►

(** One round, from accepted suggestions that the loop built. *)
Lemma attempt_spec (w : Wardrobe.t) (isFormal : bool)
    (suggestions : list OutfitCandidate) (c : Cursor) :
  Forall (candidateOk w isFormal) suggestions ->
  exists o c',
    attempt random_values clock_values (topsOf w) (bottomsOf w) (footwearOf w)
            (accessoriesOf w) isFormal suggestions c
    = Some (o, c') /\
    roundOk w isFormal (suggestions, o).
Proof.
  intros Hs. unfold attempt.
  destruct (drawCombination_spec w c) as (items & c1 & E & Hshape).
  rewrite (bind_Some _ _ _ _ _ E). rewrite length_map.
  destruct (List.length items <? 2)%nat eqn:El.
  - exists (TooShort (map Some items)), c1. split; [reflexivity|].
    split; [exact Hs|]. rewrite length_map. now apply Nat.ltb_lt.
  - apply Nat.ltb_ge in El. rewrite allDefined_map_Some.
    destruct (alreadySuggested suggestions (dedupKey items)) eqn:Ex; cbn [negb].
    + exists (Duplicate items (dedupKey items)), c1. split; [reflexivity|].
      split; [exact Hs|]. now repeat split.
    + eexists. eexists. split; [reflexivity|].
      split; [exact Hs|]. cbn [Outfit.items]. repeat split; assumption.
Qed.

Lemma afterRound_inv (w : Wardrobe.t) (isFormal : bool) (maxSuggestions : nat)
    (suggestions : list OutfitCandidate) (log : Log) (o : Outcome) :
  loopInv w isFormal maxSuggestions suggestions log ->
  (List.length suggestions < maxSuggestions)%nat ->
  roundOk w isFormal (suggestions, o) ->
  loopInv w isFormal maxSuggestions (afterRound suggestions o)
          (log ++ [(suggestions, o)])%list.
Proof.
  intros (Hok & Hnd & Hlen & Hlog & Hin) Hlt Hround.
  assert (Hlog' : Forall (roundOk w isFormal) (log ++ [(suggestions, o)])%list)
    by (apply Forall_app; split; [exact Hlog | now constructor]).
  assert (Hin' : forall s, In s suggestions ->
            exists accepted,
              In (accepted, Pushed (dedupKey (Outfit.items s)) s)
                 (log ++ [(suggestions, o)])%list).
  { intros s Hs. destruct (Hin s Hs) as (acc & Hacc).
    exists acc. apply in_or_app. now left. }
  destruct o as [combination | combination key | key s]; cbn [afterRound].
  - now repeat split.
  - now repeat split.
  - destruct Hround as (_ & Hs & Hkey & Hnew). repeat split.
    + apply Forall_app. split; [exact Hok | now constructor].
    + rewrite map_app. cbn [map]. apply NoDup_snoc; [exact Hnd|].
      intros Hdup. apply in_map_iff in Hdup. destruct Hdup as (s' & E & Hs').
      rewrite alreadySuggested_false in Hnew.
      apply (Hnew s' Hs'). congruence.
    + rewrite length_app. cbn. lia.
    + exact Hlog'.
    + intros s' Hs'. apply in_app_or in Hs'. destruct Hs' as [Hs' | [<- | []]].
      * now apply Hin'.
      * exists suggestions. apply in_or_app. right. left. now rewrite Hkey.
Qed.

◄
►

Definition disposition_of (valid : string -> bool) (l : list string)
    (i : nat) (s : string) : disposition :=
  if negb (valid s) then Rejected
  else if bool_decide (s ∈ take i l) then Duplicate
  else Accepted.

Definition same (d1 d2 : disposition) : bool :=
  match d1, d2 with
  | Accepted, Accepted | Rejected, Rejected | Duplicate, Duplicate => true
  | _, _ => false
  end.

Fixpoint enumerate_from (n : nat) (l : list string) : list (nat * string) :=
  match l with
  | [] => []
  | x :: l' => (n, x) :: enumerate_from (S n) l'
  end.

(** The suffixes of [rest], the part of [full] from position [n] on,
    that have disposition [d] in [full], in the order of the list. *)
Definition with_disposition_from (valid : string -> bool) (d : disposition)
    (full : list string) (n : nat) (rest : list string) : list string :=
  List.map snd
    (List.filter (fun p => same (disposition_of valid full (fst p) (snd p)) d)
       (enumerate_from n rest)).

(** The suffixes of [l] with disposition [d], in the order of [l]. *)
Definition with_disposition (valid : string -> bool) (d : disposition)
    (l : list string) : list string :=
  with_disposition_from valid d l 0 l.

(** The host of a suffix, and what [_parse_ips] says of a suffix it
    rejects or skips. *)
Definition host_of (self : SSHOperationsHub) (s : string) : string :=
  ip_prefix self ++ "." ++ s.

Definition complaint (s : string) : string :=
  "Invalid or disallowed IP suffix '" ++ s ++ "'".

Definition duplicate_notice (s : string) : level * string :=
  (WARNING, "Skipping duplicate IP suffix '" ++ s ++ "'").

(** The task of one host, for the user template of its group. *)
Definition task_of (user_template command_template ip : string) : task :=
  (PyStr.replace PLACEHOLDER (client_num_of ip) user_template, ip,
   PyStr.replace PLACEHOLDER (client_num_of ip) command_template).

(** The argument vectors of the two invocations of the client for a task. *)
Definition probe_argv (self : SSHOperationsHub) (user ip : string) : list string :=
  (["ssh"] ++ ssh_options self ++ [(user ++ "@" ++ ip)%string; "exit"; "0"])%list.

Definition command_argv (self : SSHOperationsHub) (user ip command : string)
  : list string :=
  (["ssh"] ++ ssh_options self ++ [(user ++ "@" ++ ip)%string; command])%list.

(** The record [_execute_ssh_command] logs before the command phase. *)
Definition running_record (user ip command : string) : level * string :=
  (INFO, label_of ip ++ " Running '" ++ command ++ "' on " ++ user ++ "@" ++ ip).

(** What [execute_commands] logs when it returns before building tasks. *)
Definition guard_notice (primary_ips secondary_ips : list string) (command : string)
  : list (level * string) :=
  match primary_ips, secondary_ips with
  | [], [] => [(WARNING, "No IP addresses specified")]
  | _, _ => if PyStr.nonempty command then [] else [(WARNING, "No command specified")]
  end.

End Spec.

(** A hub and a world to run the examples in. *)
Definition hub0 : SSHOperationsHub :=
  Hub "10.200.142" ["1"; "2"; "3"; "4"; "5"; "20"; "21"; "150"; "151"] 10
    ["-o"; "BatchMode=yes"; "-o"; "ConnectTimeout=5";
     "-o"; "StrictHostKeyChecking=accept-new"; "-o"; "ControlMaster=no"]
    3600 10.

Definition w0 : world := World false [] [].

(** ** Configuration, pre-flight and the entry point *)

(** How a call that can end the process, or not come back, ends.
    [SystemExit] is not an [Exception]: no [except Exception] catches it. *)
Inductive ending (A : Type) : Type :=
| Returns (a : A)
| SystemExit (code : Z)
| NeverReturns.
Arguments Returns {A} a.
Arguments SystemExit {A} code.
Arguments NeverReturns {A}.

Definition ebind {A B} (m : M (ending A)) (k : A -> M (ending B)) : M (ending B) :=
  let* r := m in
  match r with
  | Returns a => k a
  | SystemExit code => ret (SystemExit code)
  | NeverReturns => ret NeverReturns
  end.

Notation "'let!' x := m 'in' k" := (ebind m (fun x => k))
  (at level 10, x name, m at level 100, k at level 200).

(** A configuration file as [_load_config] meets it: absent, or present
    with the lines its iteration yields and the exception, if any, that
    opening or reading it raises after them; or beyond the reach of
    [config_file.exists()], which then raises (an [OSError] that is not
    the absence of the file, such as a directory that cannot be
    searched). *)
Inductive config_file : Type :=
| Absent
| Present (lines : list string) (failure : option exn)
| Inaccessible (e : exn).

◄

WHAT YOU ARE ASKED TO DO: From the records above, copy each line that contains the word "PLACEHOLDER".

SOLUTION FOR THIS TASK:
  (PyStr.replace PLACEHOLDER (client_num_of ip) user_template, ip,
   PyStr.replace PLACEHOLDER (client_num_of ip) command_template).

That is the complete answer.